### [Task inputs]
Fixpoint parse_value (fuel : nat) (s : string) : option (json * string) :=
  match fuel with
  | O => None
  | S f =>
      match s with
      | EmptyString => None
      | String c s' =>
          if c == DQ then '(x, r) ← read_string s'; Some (JStr x, r)
          else if c == "["%char then
            match read_char "]" s' with
            | Some r => Some (JArr [], r)
            | None => '(l, r) ← parse_elems f s'; Some (JArr l, r)
            end
          else if c == "{"%char then
            match read_char "}" s' with
            | Some r => Some (JObj [], r)
            | None => '(l, r) ← parse_members f s'; Some (JObj l, r)
            end
          else read_literal s
      end
  end
with parse_elems (fuel : nat) (s : string) : option (list json * string) :=
  match fuel with
  | O => None
  | S f =>
      '(x, r) ← parse_value f s;
      match read_char "," r with
      | Some r' => '(l, r'') ← parse_elems f r'; Some (x :: l, r'')
      | None => r' ← read_char "]" r; Some ([x], r')
      end
  end
with parse_members (fuel : nat) (s : string) : option (list (string * json) * string) :=
  match fuel with
  | O => None
  | S f =>
      s' ← read_char DQ s;
      '(k, r) ← read_string s';
      r ← read_char ":" r;
      '(x, r) ← parse_value f r;
      match read_char "," r with
      | Some r' => '(l, r'') ← parse_members f r'; Some ((k, x) :: l, r'')
      | None => r' ← read_char "}" r; Some ([(k, x)], r')
      end
  end.

(** A text is one value and nothing more; a value has at most as many nodes as
    its text has characters, so the text's length is fuel enough. *)
Definition loads (s : string) : option json :=
  '(j, r) ← parse_value (S (String.length s)) s;
  if r == "" then Some j else None.

Arguments loads : simpl never.
Arguments jget : simpl never.
Arguments py_int : simpl never.

(** ** Round trip *)

Lemma to_int_not_nil n : Z.to_int n ≠ Decimal.Pos Decimal.Nil ∧ Z.to_int n ≠ Decimal.Neg Decimal.Nil.
Proof.
  destruct n as [|p|p]; [done|..]; cbn; split; try done;
    intros [= H]; by apply DecimalPos.Unsigned.to_uint_nonnil in H.
Qed.

Lemma int_of_str_int n : NilZero.int_of_string (str_int n) = Some (Z.to_int n).
Proof. destruct (to_int_not_nil n). by apply NilZero.isi. Qed.

Lemma uint_chars d : string_forallb is_num_char (NilEmpty.string_of_uint d) = true.
Proof. induction d; cbn; by rewrite ?IHd. Qed.

Lemma str_int_chars n : string_forallb is_num_char (str_int n) = true.
Proof.
  unfold str_int. destruct (Z.to_int n) as [d|d]; cbn; unfold NilZero.string_of_uint;
    destruct d; cbn; by rewrite ?uint_chars.
Qed.

Lemma str_int_head n : ∃ c s, str_int n = String c s ∧ is_num_char c = true.
Proof.
  assert (H := str_int_chars n). assert (Hne := int_of_str_int n).
  destruct (str_int n) as [|c s]; [|apply andb_true_iff in H; naive_solver].
  destruct (to_int_not_nil n). cbn in Hne. congruence.
Qed.

Definition stops (rest : string) : Prop :=
  match rest with EmptyString => True | String c _ => is_num_char c = false end.

Lemma span_num_app a rest :
  string_forallb is_num_char a = true → stops rest → span_num (a +:+ rest) = (a, rest).
Proof.
  intros Ha Hr. induction a as [|c a IH]; cbn in Ha.
  - rewrite string_app_nil_l. destruct rest as [|c r]; [done|]. cbn in *. by rewrite Hr.
  - apply andb_true_iff in Ha as [Hc Ha]. rewrite string_app_cons. cbn. by rewrite Hc, IH.
Qed.

Lemma read_int_str n rest : stops rest → read_int (str_int n +:+ rest) = Some (n, rest).
Proof.
  intros Hr. unfold read_int. rewrite span_num_app by (done || apply str_int_chars).
  rewrite int_of_str_int. cbn. by rewrite DecimalZ.of_to.
Qed.

Lemma read_string_char c s :
  read_string (escape_char c +:+ s) = '(x, r) ← read_string s; Some (String c x, r).
Proof. destruct c as [[] [] [] [] [] [] [] []]; reflexivity. Qed.

Lemma read_string_escape s rest : read_string (escape s +:+ String DQ rest) = Some (s, rest).
Proof.
  induction s as [|c s IH]; [done|]. cbn [escape].
  by rewrite string_app_assoc, read_string_char, IH.
Qed.

Lemma quote_app s rest : quote s +:+ rest = String DQ (escape s +:+ String DQ rest).
Proof. unfold quote. by rewrite string_app_cons, string_app_assoc, string_app_cons, string_app_nil_l. Qed.

Fixpoint print_elems (l : list json) : string :=
  match l with
  | [] => "]"
  | [x] => print x +:+ "]"
  | x :: l' => print x +:+ "," +:+ print_elems l'
  end.

Fixpoint print_members (l : list (string * json)) : string :=
  match l with
  | [] => "}"
  | [(k, v)] => quote k +:+ ":" +:+ print v +:+ "}"
  | (k, v) :: l' => quote k +:+ ":" +:+ print v +:+ "," +:+ print_members l'
  end.

Lemma print_arr l : print (JArr l) = String "[" (print_elems l).
Proof. done. Qed.

Lemma print_obj l : print (JObj l) = String "{" (print_members l).
Proof. done. Qed.

(** Fuel a value needs. *)
Fixpoint jsize (j : json) : nat :=
  match j with
  | JArr l => S ((fix go l := match l with [] => O | x :: l' => S (jsize x + go l') end) l)
  | JObj l => S ((fix go l := match l with [] => O | (_, x) :: l' => S (jsize x + go l') end) l)
  | _ => 1%nat
  end.

Fixpoint elems_size (l : list json) : nat :=
  match l with [] => O | x :: l' => S (jsize x + elems_size l') end.

Fixpoint members_size (l : list (string * json)) : nat :=
  match l with [] => O | (_, x) :: l' => S (jsize x + members_size l') end.

Definition opens_value (c : Ascii.ascii) : bool :=
  negb (mem c ["]"%char; "}"%char; ","%char; ":"%char]).

Lemma num_char_opens c : is_num_char c = true → opens_value c = true.
Proof. by destruct c as [[] [] [] [] [] [] [] []]. Qed.

Lemma print_head j : ∃ c s, print j = String c s ∧ opens_value c = true.
Proof.
  destruct j as [|[]|n|s|l|l]; try by eexists _, _.
  destruct (str_int_head n) as (c & s & E & H). exists c, s. split; [done|]. by apply num_char_opens.
Qed.

Lemma read_char_other c c' s : c ≠ c' → read_char c (String c' s) = None.
Proof. intros H. unfold read_char. by rewrite bool_decide_eq_false_2. Qed.

Definition parses (j : json) : Prop := ∀ fuel rest,
  (jsize j ≤ fuel)%nat → stops rest → parse_value fuel (print j +:+ rest) = Some (j, rest).

Lemma read_literal_num c s n rest :
  is_num_char c = true → str_int n = String c s → stops rest →
  read_literal (String c (s +:+ rest)) = Some (JInt n, rest).
Proof.
  intros Hc E Hr. unfold read_literal.
  assert (∀ a p, is_num_char a = false → strip_prefix (String a p) (String c (s +:+ rest)) = None) as Hp.
  { intros a p Ha. cbn. rewrite bool_decide_eq_false_2; [done|congruence]. }
  rewrite !Hp by done. rewrite <-string_app_cons, <-E. by rewrite read_int_str.
Qed.

Lemma parses_int n : parses (JInt n).
Proof.
  intros [|f] rest Hf Hr; [cbn in Hf; lia|]. cbn [print].
  destruct (str_int_head n) as (c & s & E & H). rewrite E, string_app_cons. cbn [parse_value].
  assert (c ≠ DQ ∧ c ≠ "["%char ∧ c ≠ "{"%char) as (H1 & H2 & H3).
  { split_and!; intros ->; done. }
  rewrite !bool_decide_eq_false_2 by done. by apply read_literal_num.
Qed.

Lemma parse_elems_print l :
  Forall parses l → l ≠ [] → ∀ fuel rest,
  (elems_size l ≤ fuel)%nat → parse_elems fuel (print_elems l +:+ rest) = Some (l, rest).
Proof.
  induction 1 as [|x l Hx Hl IH]; [done|]. intros _ [|f] rest Hf; [cbn in Hf; lia|].
  cbn [elems_size] in Hf. destruct l as [|y l].
  - cbn [print_elems parse_elems]. rewrite string_app_assoc, string_app_cons, string_app_nil_l.
    rewrite Hx by (done || lia). cbn [mbind option_bind].
    rewrite read_char_other, read_char_cons by done. done.
  - cbn [print_elems parse_elems]. rewrite !string_app_assoc, string_app_cons, string_app_nil_l.
    rewrite Hx by (done || lia). cbn [mbind option_bind]. rewrite read_char_cons.
    fold (print_elems (y :: l)). rewrite IH by (done || cbn in *; lia). done.
Qed.

Lemma parse_members_print l :
  Forall (λ kv, parses kv.2) l → l ≠ [] → ∀ fuel rest,
  (members_size l ≤ fuel)%nat → parse_members fuel (print_members l +:+ rest) = Some (l, rest).
Proof.
  induction 1 as [|[k x] l Hx Hl IH]; [done|]. intros _ [|f] rest Hf; [cbn in Hf; lia|].
  cbn [members_size] in Hf. cbn in Hx. destruct l as [|[k' y] l].
  - cbn [print_members parse_members].
    repeat (rewrite string_app_assoc || rewrite string_app_cons || rewrite string_app_nil_l).
    rewrite quote_app, read_char_cons. cbn [mbind option_bind].
    rewrite read_string_escape. cbn [mbind option_bind]. rewrite read_char_cons. cbn [mbind option_bind].
    rewrite Hx by (done || lia). cbn [mbind option_bind].
    rewrite read_char_other, read_char_cons by done. done.
  - cbn [print_members parse_members].
    repeat (rewrite string_app_assoc || rewrite string_app_cons || rewrite string_app_nil_l).
    rewrite quote_app, read_char_cons. cbn [mbind option_bind].
    rewrite read_string_escape. cbn [mbind option_bind]. rewrite read_char_cons. cbn [mbind option_bind].
    rewrite Hx by (done || lia). cbn [mbind option_bind]. rewrite read_char_cons.
    fold (print_members ((k', y) :: l)). rewrite IH by (done || cbn in *; lia). done.
Qed.

Lemma parses_all j : parses j.
Proof.
  induction j as [|b|n|s|l IH|l IH] using json_ind'.
  - intros [|f] rest Hf Hr; [cbn in Hf; lia|]. done.
  - intros [|f] rest Hf Hr; [cbn in Hf; lia|]. by destruct b.
  - apply parses_int.
  - intros [|f] rest Hf Hr; [cbn in Hf; lia|]. cbn [print]. rewrite quote_app. cbn [parse_value].
    rewrite bool_decide_eq_true_2 by done. by rewrite read_string_escape.
  - intros [|f] rest Hf Hr; [cbn in Hf; lia|]. rewrite print_arr, string_app_cons. cbn [parse_value].
    rewrite bool_decide_eq_false_2, bool_decide_eq_true_2 by done.
    destruct l as [|x l]; [done|].
    rewrite parse_elems_print by (done || exact (le_S_n _ _ Hf)).
    destruct (print_head x) as (c & s & E & Hc).
    assert (read_char "]" (print_elems (x :: l) +:+ rest) = None) as ->; [|done].
    destruct l; cbn [print_elems]; rewrite E, !string_app_cons; apply read_char_other; by intros <-.
  - intros [|f] rest Hf Hr; [cbn in Hf; lia|]. rewrite print_obj, string_app_cons. cbn [parse_value].
    rewrite !bool_decide_eq_false_2, bool_decide_eq_true_2 by done.
    destruct l as [|[k x] l]; [done|].
    rewrite parse_members_print by (done || exact (le_S_n _ _ Hf)).
    assert (read_char "}" (print_members ((k, x) :: l) +:+ rest) = None) as ->; [|done].
    destruct l as [|[? ?] ?]; cbn [print_members]; rewrite string_app_assoc, quote_app; by apply read_char_other.
Qed.

Lemma jsize_length j : (jsize j ≤ String.length (print j))%nat.
Proof.
  induction j as [|[]|n|s|l IH|l IH] using json_ind'; try (cbn; lia).
  - destruct (str_int_head n) as (c & s & E & _). cbn [print jsize]. rewrite E. cbn. lia.
  - rewrite print_arr. change (jsize (JArr l)) with (S (elems_size l)). cbn [String.length].
    apply le_n_S. induction IH as [|x l Hx Hl IH]; [cbn; lia|].
    destruct l as [|y l]; cbn [elems_size print_elems] in *; rewrite ?string_length_app; cbn in *; lia.
  - rewrite print_obj. change (jsize (JObj l)) with (S (members_size l)). cbn [String.length].
    apply le_n_S. induction IH as [|[k x] l Hx Hl IH]; [cbn; lia|]. cbn in Hx.
    destruct l as [|[k' y] l]; cbn [members_size print_members] in *; rewrite ?string_length_app; cbn in *; lia.
Qed.

Lemma loads_print j : loads (print j) = Some j.
Proof.
  unfold loads. assert (H := parses_all j (S (String.length (print j))) "").
  rewrite string_app_nil_r in H. rewrite H; [done| |done].
  assert (Hl := jsize_length j). lia.
Qed.

(** ** Objects through the text *)

Lemma insert_key_perm kv l : insert_key kv l ≡ₚ kv :: l.
Proof.
  induction l as [|kv' l IH]; [done|]. cbn [insert_key]. case_match; [done|].
  rewrite IH. apply Permutation_swap.
Qed.

Lemma sort_keys_perm l : sort_keys l ≡ₚ l.
Proof. induction l as [|kv l IH]; [done|]. cbn. rewrite insert_key_perm. by f_equiv. Qed.

Lemma assoc_perm key l l' : NoDup (keys l) → l ≡ₚ l' → assoc key l = assoc key l'.
Proof.
  intros Hnd Hp. revert Hnd. induction Hp as [|[k v] l l' Hp IH|[k v] [k' v'] l|l1 l2 l3 H1 IH1 H2 IH2]; intros Hnd.
  - done.
  - cbn in *. apply list.NoDup_cons in Hnd as [_ Hnd]. by rewrite IH.
  - cbn in *. apply list.NoDup_cons in Hnd as [Hn _]. repeat case_bool_decide; subst; try done. set_solver.
  - rewrite IH1 by done. apply IH2. unfold keys in *. by rewrite <-H1.
Qed.

Lemma keys_canon_map l : keys (map (λ '(k, v), (k, canon v)) l) = keys l.
Proof. unfold keys. rewrite map_map. apply map_ext. by intros [k v]. Qed.

Lemma assoc_canon_map key l : assoc key (map (λ '(k, v), (k, canon v)) l) = canon <$> assoc key l.
Proof. induction l as [|[k v] l IH]; [done|]. cbn. by case_bool_decide. Qed.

### [Directions for this task]
Look at the material above and copy, word for word, its lines from the first through the one containing "(JObj [], r)".

### [Exercise result]
Fixpoint parse_value (fuel : nat) (s : string) : option (json * string) :=
  match fuel with
  | O => None
  | S f =>
      match s with
      | EmptyString => None
      | String c s' =>
          if c == DQ then '(x, r) ← read_string s'; Some (JStr x, r)
          else if c == "["%char then
            match read_char "]" s' with
            | Some r => Some (JArr [], r)
            | None => '(l, r) ← parse_elems f s'; Some (JArr l, r)
            end
          else if c == "{"%char then
            match read_char "}" s' with
            | Some r => Some (JObj [], r)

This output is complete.